Dataset entries:
= Beginning of Section =
(** [filepath.Base]: the last element of the path; trailing separators are
    removed first; the empty path gives ".", a path of separators only gives
    the separator.  The volume name is empty on this platform. *)
Definition Base (path : string) : string :=
  if bool_decide (path = "") then "."
  else
    let rpath := skip_separators (reverse (chars path)) in
    let elem := of_chars (reverse (last_element rpath)) in
    if bool_decide (elem = "") then String Separator "" else elem.

End filepath.

(** ** Go errors *)

(** An [error] value is either one of the sentinels of package [io], a plain
    message ([errors.New], [fmt.Errorf]), or an [awserr.Error] with its code,
    message and optional cause. *)
#[warnings="-register-all"] Inductive error : Type :=
| io_EOF
| io_ErrClosedPipe
| io_ErrUnexpectedEOF
| errorString (msg : string)
| awsError (code message : string) (orig : option error).

Definition newline : string := String "010"%char "".
Definition quote : string := String "034"%char "".

(** [err.Error()]; for [awserr.Error] this is [awserr.SprintError]. *)
Fixpoint Error (e : error) : string :=
  match e with
  | io_EOF => "EOF"
  | io_ErrClosedPipe => "io: read/write on closed pipe"
  | io_ErrUnexpectedEOF => "unexpected EOF"
  | errorString msg => msg
  | awsError code message orig =>
      code +:+ ": " +:+ message +:+
      match orig with
      | Some cause => newline +:+ "caused by: " +:+ Error cause
      | None => ""
      end
  end.

Definition is_EOF (e : error) : bool :=
  match e with io_EOF => true | _ => false end.

(** ** Integers of the source *)

Definition wrap64 (z : Z) : Z := (z + 2 ^ 63) mod 2 ^ 64 - 2 ^ 63.

(** [a + b] on [int64]. *)
Definition add64 (a b : Z) : Z := wrap64 (a + b).

Definition maxFileSizeMB : Z := 50.
Definition maxFileSizeByte : Z := maxFileSizeMB * 1024 * 1024.

(** [len(buf)] for [buf := make([]byte, 32*1024)]. *)
Definition bufSize : Z := 32 * 1024.

(** ** Readers *)

(** One call of [Read(buf)]: the bytes placed in [buf[:n]] and the error
    returned with them. *)
Definition ReadResult : Type := list byte * option error.

(** A reader is the sequence of results its successive [Read] calls give;
    a file is finite, so once the sequence is used up [Read] gives
    [0, io.EOF]. *)
Definition Reader : Type := list ReadResult.

Definition Read (r : Reader) : ReadResult * Reader :=
  match r with
  | [] => (([], Some io_EOF), [])
  | res :: r' => (res, r')
  end.

(** ** io.Pipe *)

(** The pipe shared by [pr] and [pw]: the bytes handed over so far, the error
    stored by the write side when it closes and the one stored by the read
    side.  Each is stored once; a later close keeps the first error. *)
Record Pipe : Type := mkPipe {
  p_data : list byte;
  p_werr : option error;
  p_rerr : option error
}.

Definition io_Pipe : Pipe := mkPipe [] None None.

(** [pw.Write(b)], for a reader that takes the bytes: in the program a
    write waits until its bytes have been read, and a write that nobody
    reads never returns; that wait is not part of the model. *)
Definition pw_Write (p : Pipe) (b : list byte) : Pipe * option error :=
  match p_werr p, p_rerr p with
  | None, None => (mkPipe (p_data p ++ b) None None, None)
  | None, Some rerr => (p, Some rerr)
  | Some _, _ => (p, Some io_ErrClosedPipe)
  end.

(** [pw.CloseWithError(err)]; a nil [err] stands for [io.EOF]. *)
Definition pw_CloseWithError (p : Pipe) (err : option error) : Pipe :=
  match p_werr p with
  | Some _ => p
  | None => mkPipe (p_data p) (Some (default io_EOF err)) (p_rerr p)
  end.

(** [pw.Close()]. *)
Definition pw_Close (p : Pipe) : Pipe := pw_CloseWithError p None.

(** ** The producer of the bounded upload pipe *)

Definition size_exceeded_suffix : string :=
  "exceeds the maximum allowed size of " +:+ Itoa maxFileSizeMB +:+ "MB".

(** [fmt.Errorf("file '%s' exceeds the maximum allowed size of %dMB", ...)]. *)
Definition size_exceeded_error (filename : string) : error :=
  errorString ("file '" +:+ filename +:+ "' " +:+ size_exceeded_suffix).

(** Outcome of one pass through the body of the [for] loop. *)
Inductive loop_ctl : Type :=
| Continue (currentSize : Z) (pw : Pipe)
| Leave (pw : Pipe).

(** The tail of the loop body: [if readErr == io.EOF { break }] and
    [if readErr != nil { pw.CloseWithError(readErr); return }]. *)
Definition after_chunk (readErr : option error) (currentSize : Z) (pw : Pipe)
  : loop_ctl :=
  match readErr with
  | Some e =>
      if is_EOF e then Leave pw else Leave (pw_CloseWithError pw (Some e))
  | None => Continue currentSize pw
  end.

(** The loop body after [n, readErr := file.Read(buf)]. *)
Definition iteration (filename : string) (res : ReadResult)
    (currentSize : Z) (pw : Pipe) : loop_ctl :=
  let '(chunk, readErr) := res in
  let n := Z.of_nat (length chunk) in
  if 0 <? n then
    let currentSize := add64 currentSize n in
    if maxFileSizeByte <? currentSize then
      Leave (pw_CloseWithError pw (Some (size_exceeded_error filename)))
    else
      match pw_Write pw chunk with
      | (pw, Some writeErr) => Leave (pw_CloseWithError pw (Some writeErr))
      | (pw, None) => after_chunk readErr currentSize pw
      end
  else after_chunk readErr currentSize pw.

(** The [for] loop of the goroutine; returns the pipe and what is left
    unread of the file. *)
Fixpoint copy_loop (filename : string) (file : Reader)
    (currentSize : Z) (pw : Pipe) : Pipe * Reader :=
  match file with
  | [] => (pw, [])
  | res :: file' =>
      match iteration filename res currentSize pw with
      | Continue currentSize pw => copy_loop filename file' currentSize pw
      | Leave pw => (pw, file')
      end
  end.

(** The goroutine: the loop with [currentSize] starting at zero, then the
    deferred [pw.Close()]. *)
Definition producer (filename : string) (file : Reader) (pw : Pipe)
  : Pipe * Reader :=
  let '(pw, rest) := copy_loop filename file 0 pw in
  (pw_Close pw, rest).

(** The bytes an error-free reader delivers up to its end of file; [None]
    when a read fails first. *)
Fixpoint file_content (file : Reader) : option (list byte) :=
  match file with
  | [] => Some []
  | (chunk, None) :: file' => (chunk ++.) <$> file_content file'
  | (chunk, Some e) :: _ => if is_EOF e then Some chunk else None
  end.

(** Every [Read] fills at most the buffer it was given. *)
Definition fits_buffer (file : Reader) : Prop :=
  Forall (λ res : ReadResult, Z.of_nat (length res.1) <= bufSize) file.

(** ** github.com/google/uuid *)

Module uuid.

(** [type UUID [16]byte]. *)
Abbreviation UUID := (list byte).

Definition byte_of_N (n : N) : byte := default x00 (Byte.of_N (n mod 256)%N).

(** [(b & mask) | bits]. *)
Definition and_or (mask bits : N) (b : byte) : byte :=
  byte_of_N (N.lor (N.land (Byte.to_N b) mask) bits).

(** The array [var uuid UUID] after [io.ReadFull(r, uuid[:])] placed [bs]
    in it: sixteen bytes, zero where nothing was read. *)
Definition fill (bs : list byte) : UUID := take 16 (bs ++ replicate 16 x00).

(** [NewRandomFromReader] after a successful read:
    [uuid[6] = (uuid[6] & 0x0f) | 0x40] and
    [uuid[8] = (uuid[8] & 0x3f) | 0x80]. *)
Definition version4 (bs : list byte) : UUID :=
  alter (and_or 0x3f 0x80) 8%nat (alter (and_or 0x0f 0x40) 6%nat (fill bs)).

Definition hexdigit (n : N) : ascii :=
  default "0"%char (chars "0123456789abcdef" !! N.to_nat n).

(** [hex.Encode]: two lower-case digits per byte. *)
Fixpoint hex_Encode (src : list byte) : string :=
  match src with
  | [] => ""
  | b :: src' =>
      String (hexdigit (Byte.to_N b / 16)) (String (hexdigit (Byte.to_N b mod 16))
        (hex_Encode src'))
  end.

(** [UUID.String]: xxxxxxxx-xxxx-xxxx-xxxx-xxxxxxxxxxxx. *)
Definition String_ (u : UUID) : string :=
  hex_Encode (take 4 u) +:+ "-" +:+
  hex_Encode (take 2 (drop 4 u)) +:+ "-" +:+
  hex_Encode (take 2 (drop 6 u)) +:+ "-" +:+
  hex_Encode (take 2 (drop 8 u)) +:+ "-" +:+
  hex_Encode (drop 10 u).

End uuid.

(** ** The request and the collaborators *)

Module multipart.

(** [multipart.FileHeader]: the name sent by the client and what [Open]
    gives: an error, or the file as a reader. *)
Record FileHeader : Type := mkFileHeader {
  Filename : string;
  Open : Reader + error
}.

End multipart.

(** One part of a multipart body, as [mime/multipart] reads it: the [name]
    and [filename] parameters of its Content-Disposition (empty when
    absent), and what [Open] will give for the copy the parser keeps of its
    content. *)
Record Part : Type := mkPart {
  disposition_name : string;
  disposition_filename : string;
  kept : Reader + error
}.

(** [Part.FileName]: the [filename] parameter passed through
    [filepath.Base], or the empty string when there is none. *)
Definition Part_FileName (p : Part) : string :=
  if bool_decide (disposition_filename p = "") then ""
  else filepath.Base (disposition_filename p).

(** [form.File[field]] after [readForm]: a part without [name] is dropped,
    a part whose file name is empty is kept as a form value and not as a
    file, and every other part becomes a [FileHeader] under its name, in
    the order of the body. *)
Definition form_File (field : string) (parts : list Part)
  : list multipart.FileHeader :=
  omap (λ p,
          if bool_decide (disposition_name p = "") then None
          else if bool_decide (Part_FileName p = "") then None
          else if bool_decide (disposition_name p = field)
               then Some (multipart.mkFileHeader (Part_FileName p) (kept p))
               else None)
       parts.

(** [c.MultipartForm()] followed by [form.File["files"]]: an error for a
    body that cannot be parsed, else the file parts of the field. *)
Definition MultipartForm (body : list Part + error)
  : list multipart.FileHeader + error :=
  match body with
  | inr err => inr err
  | inl parts => inl (form_File "files" parts)
  end.

Module s3.

Definition ErrCodeNoSuchKey : string := "NoSuchKey".

(** [time.Time], as nanoseconds. *)
Definition Time : Type := Z.

(** [s3.Object]; each field is a pointer in the SDK. *)
Record Object : Type := mkObject {
  Key : option string;
  LastModified : option Time
}.

Record ListObjectsV2Output : Type := mkListObjectsV2Output {
  Contents : list Object
}.

Record GetObjectOutput : Type := mkGetObjectOutput {
  Body : Reader;
  ContentType : option string;
  ContentLength : option Z
}.

End s3.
= End of Section =
▶ _Work request_: Here the output must be the lines above from the line with "then Some (multipart.mkFileHeader" to the line with "ContentType : option string;", both included, duplicated word for word and nothing else.

▶ _Solved exercise_:
               then Some (multipart.mkFileHeader (Part_FileName p) (kept p))
               else None)
       parts.

(** [c.MultipartForm()] followed by [form.File["files"]]: an error for a
    body that cannot be parsed, else the file parts of the field. *)
Definition MultipartForm (body : list Part + error)
  : list multipart.FileHeader + error :=
  match body with
  | inr err => inr err
  | inl parts => inl (form_File "files" parts)
  end.

Module s3.

Definition ErrCodeNoSuchKey : string := "NoSuchKey".

(** [time.Time], as nanoseconds. *)
Definition Time : Type := Z.

(** [s3.Object]; each field is a pointer in the SDK. *)
Record Object : Type := mkObject {
  Key : option string;
  LastModified : option Time
}.

Record ListObjectsV2Output : Type := mkListObjectsV2Output {
  Contents : list Object
}.

Record GetObjectOutput : Type := mkGetObjectOutput {
  Body : Reader;
  ContentType : option string;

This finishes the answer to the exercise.